EXERCISE INSTRUCTIONS:
Exactly as they stand, set down the following records once more.

RECORDS TO USE:

(** The escaped query parses as the run of literals of the query itself. *)
Lemma parse_atoms_escaped q rest :
  parse_atoms (flat_map escape_unit q ++ cu ")" :: rest)
  = Some (map Chr q, cu ")" :: rest).
Proof.
  induction q as [|c q IH]; [reflexivity|].
  cbn [flat_map map]. unfold escape_unit at 1.
  destruct (is_syntax c) eqn:Ec.
  - cbn [app parse_atoms]. rewrite N.eqb_refl, Ec, IH. reflexivity.
  - cbn [app parse_atoms].
    destruct (N.eqb_spec c (cu "\")) as [->|_];
      [rewrite backslash_is_syntax in Ec; discriminate|].
    destruct (N.eqb_spec c (cu ")")) as [->|_];
      [rewrite rparen_is_syntax in Ec; discriminate|].
    rewrite Ec, IH. reflexivity.
Qed.

Lemma RegExp_escaped Canonicalize q :
  RegExp (lit "(" ++ escapeRegExp Canonicalize q ++ lit ")") (lit "gi")
  = Some (query_regex q).
Proof.
  rewrite escapeRegExp_flat_map.
  change (lit "(") with [cu "("]. change (lit ")") with [cu ")"].
  cbn [app RegExp]. rewrite N.eqb_refl, parse_atoms_escaped, N.eqb_refl.
  reflexivity.
Qed.

Lemma highlight_substitution q m :
  substitution (query_regex q) highlight_template m
  = mark_open ++ m ++ mark_close.
Proof. reflexivity. Qed.

(** ** Highlighted text as a sequence of pieces *)

Section OccurrenceFacts.

Variable Canonicalize : code_unit -> code_unit.

Lemma match_literal_Some q s m :
  match_atoms Canonicalize true (map Chr q) s = Some m -> ci_eq Canonicalize m q.
Proof.
  revert s m. induction q as [|d q IH]; simpl; intros s m H.
  - injection H as <-. reflexivity.
  - destruct s as [|c r]; [discriminate|].
    destruct (N.eqb_spec (Canonicalize d) (Canonicalize c)) as [E|_];
      [|discriminate].
    destruct (match_atoms Canonicalize true (map Chr q) r) as [m'|] eqn:Em;
      [|discriminate].
    injection H as <-. unfold ci_eq. simpl. rewrite E. f_equal.
    exact (IH _ _ Em).
Qed.

Lemma match_literal_None q s :
  match_atoms Canonicalize true (map Chr q) s = None ->
  ~ ci_occurrence Canonicalize q s 0.
Proof.
  unfold ci_occurrence. cbn [skipn Nat.add].
  revert s. induction q as [|d q IH]; simpl; intros s H; [discriminate|].
  destruct s as [|c r]; simpl; [lia|].
  intros [Hl Hc]. unfold ci_eq in Hc. simpl in Hc. injection Hc as Hc1 Hc2.
  destruct (N.eqb_spec (Canonicalize d) (Canonicalize c)) as [_|Hne];
    [|congruence].
  destruct (match_atoms Canonicalize true (map Chr q) r) eqn:Em; [discriminate|].
  apply (IH _ Em). split; [simpl in Hl; lia|exact Hc2].
Qed.

Lemma ci_eq_length a b :
  ci_eq Canonicalize a b -> List.length a = List.length b.
Proof.
  unfold ci_eq. intros H. apply (f_equal (@List.length _)) in H.
  now rewrite !length_map in H.
Qed.

Lemma ci_occurrence_tail q c r i :
  ci_occurrence Canonicalize q (c :: r) (S i) -> ci_occurrence Canonicalize q r i.
Proof.
  unfold ci_occurrence. simpl. intros [H1 H2]. split; [lia|exact H2].
Qed.

Lemma ci_occurrence_skip q m rest i :
  List.length m <= i ->
  ci_occurrence Canonicalize q (m ++ rest) i -> ci_occurrence Canonicalize q rest (i - List.length m).
Proof.
  unfold ci_occurrence. intros Hi [H1 H2]. rewrite length_app in H1.
  split; [lia|].
  rewrite skipn_app in H2.
  rewrite (skipn_all2 m) in H2 by exact Hi. exact H2.
Qed.

Lemma hit_at_cons p ps i :
  hit_at ps i -> hit_at (p :: ps) (List.length (erase_piece p) + i).
Proof.
  intros (l1 & m & l2 & -> & <-). exists (p :: l1), m, l2.
  split; [reflexivity|]. unfold erase. simpl. now rewrite length_app.
Qed.

Lemma inside_hit_cons p ps i :
  inside_hit ps i -> inside_hit (p :: ps) (List.length (erase_piece p) + i).
Proof.
  intros (l1 & m & l2 & -> & H). exists (p :: l1), m, l2.
  split; [reflexivity|]. unfold erase in *. simpl. rewrite length_app. lia.
Qed.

RESPONSE:
(** The escaped query parses as the run of literals of the query itself. *)
Lemma parse_atoms_escaped q rest :
  parse_atoms (flat_map escape_unit q ++ cu ")" :: rest)
  = Some (map Chr q, cu ")" :: rest).
Proof.
  induction q as [|c q IH]; [reflexivity|].
  cbn [flat_map map]. unfold escape_unit at 1.
  destruct (is_syntax c) eqn:Ec.
  - cbn [app parse_atoms]. rewrite N.eqb_refl, Ec, IH. reflexivity.
  - cbn [app parse_atoms].
    destruct (N.eqb_spec c (cu "\")) as [->|_];
      [rewrite backslash_is_syntax in Ec; discriminate|].
    destruct (N.eqb_spec c (cu ")")) as [->|_];
      [rewrite rparen_is_syntax in Ec; discriminate|].
    rewrite Ec, IH. reflexivity.
Qed.

Lemma RegExp_escaped Canonicalize q :
  RegExp (lit "(" ++ escapeRegExp Canonicalize q ++ lit ")") (lit "gi")
  = Some (query_regex q).
Proof.
  rewrite escapeRegExp_flat_map.
  change (lit "(") with [cu "("]. change (lit ")") with [cu ")"].
  cbn [app RegExp]. rewrite N.eqb_refl, parse_atoms_escaped, N.eqb_refl.
  reflexivity.
Qed.

Lemma highlight_substitution q m :
  substitution (query_regex q) highlight_template m
  = mark_open ++ m ++ mark_close.
Proof. reflexivity. Qed.

(** ** Highlighted text as a sequence of pieces *)

Section OccurrenceFacts.

Variable Canonicalize : code_unit -> code_unit.

Lemma match_literal_Some q s m :
  match_atoms Canonicalize true (map Chr q) s = Some m -> ci_eq Canonicalize m q.
Proof.
  revert s m. induction q as [|d q IH]; simpl; intros s m H.
  - injection H as <-. reflexivity.
  - destruct s as [|c r]; [discriminate|].
    destruct (N.eqb_spec (Canonicalize d) (Canonicalize c)) as [E|_];
      [|discriminate].
    destruct (match_atoms Canonicalize true (map Chr q) r) as [m'|] eqn:Em;
      [|discriminate].
    injection H as <-. unfold ci_eq. simpl. rewrite E. f_equal.
    exact (IH _ _ Em).
Qed.

Lemma match_literal_None q s :
  match_atoms Canonicalize true (map Chr q) s = None ->
  ~ ci_occurrence Canonicalize q s 0.
Proof.
  unfold ci_occurrence. cbn [skipn Nat.add].
  revert s. induction q as [|d q IH]; simpl; intros s H; [discriminate|].
  destruct s as [|c r]; simpl; [lia|].
  intros [Hl Hc]. unfold ci_eq in Hc. simpl in Hc. injection Hc as Hc1 Hc2.
  destruct (N.eqb_spec (Canonicalize d) (Canonicalize c)) as [_|Hne];
    [|congruence].
  destruct (match_atoms Canonicalize true (map Chr q) r) eqn:Em; [discriminate|].
  apply (IH _ Em). split; [simpl in Hl; lia|exact Hc2].
Qed.

Lemma ci_eq_length a b :
  ci_eq Canonicalize a b -> List.length a = List.length b.
Proof.
  unfold ci_eq. intros H. apply (f_equal (@List.length _)) in H.
  now rewrite !length_map in H.
Qed.

Lemma ci_occurrence_tail q c r i :
  ci_occurrence Canonicalize q (c :: r) (S i) -> ci_occurrence Canonicalize q r i.
Proof.
  unfold ci_occurrence. simpl. intros [H1 H2]. split; [lia|exact H2].
Qed.

Lemma ci_occurrence_skip q m rest i :
  List.length m <= i ->
  ci_occurrence Canonicalize q (m ++ rest) i -> ci_occurrence Canonicalize q rest (i - List.length m).
Proof.
  unfold ci_occurrence. intros Hi [H1 H2]. rewrite length_app in H1.
  split; [lia|].
  rewrite skipn_app in H2.
  rewrite (skipn_all2 m) in H2 by exact Hi. exact H2.
Qed.

Lemma hit_at_cons p ps i :
  hit_at ps i -> hit_at (p :: ps) (List.length (erase_piece p) + i).
Proof.
  intros (l1 & m & l2 & -> & <-). exists (p :: l1), m, l2.
  split; [reflexivity|]. unfold erase. simpl. now rewrite length_app.
Qed.

Lemma inside_hit_cons p ps i :
  inside_hit ps i -> inside_hit (p :: ps) (List.length (erase_piece p) + i).
Proof.
  intros (l1 & m & l2 & -> & H). exists (p :: l1), m, l2.
  split; [reflexivity|]. unfold erase in *. simpl. rewrite length_app. lia.
Qed.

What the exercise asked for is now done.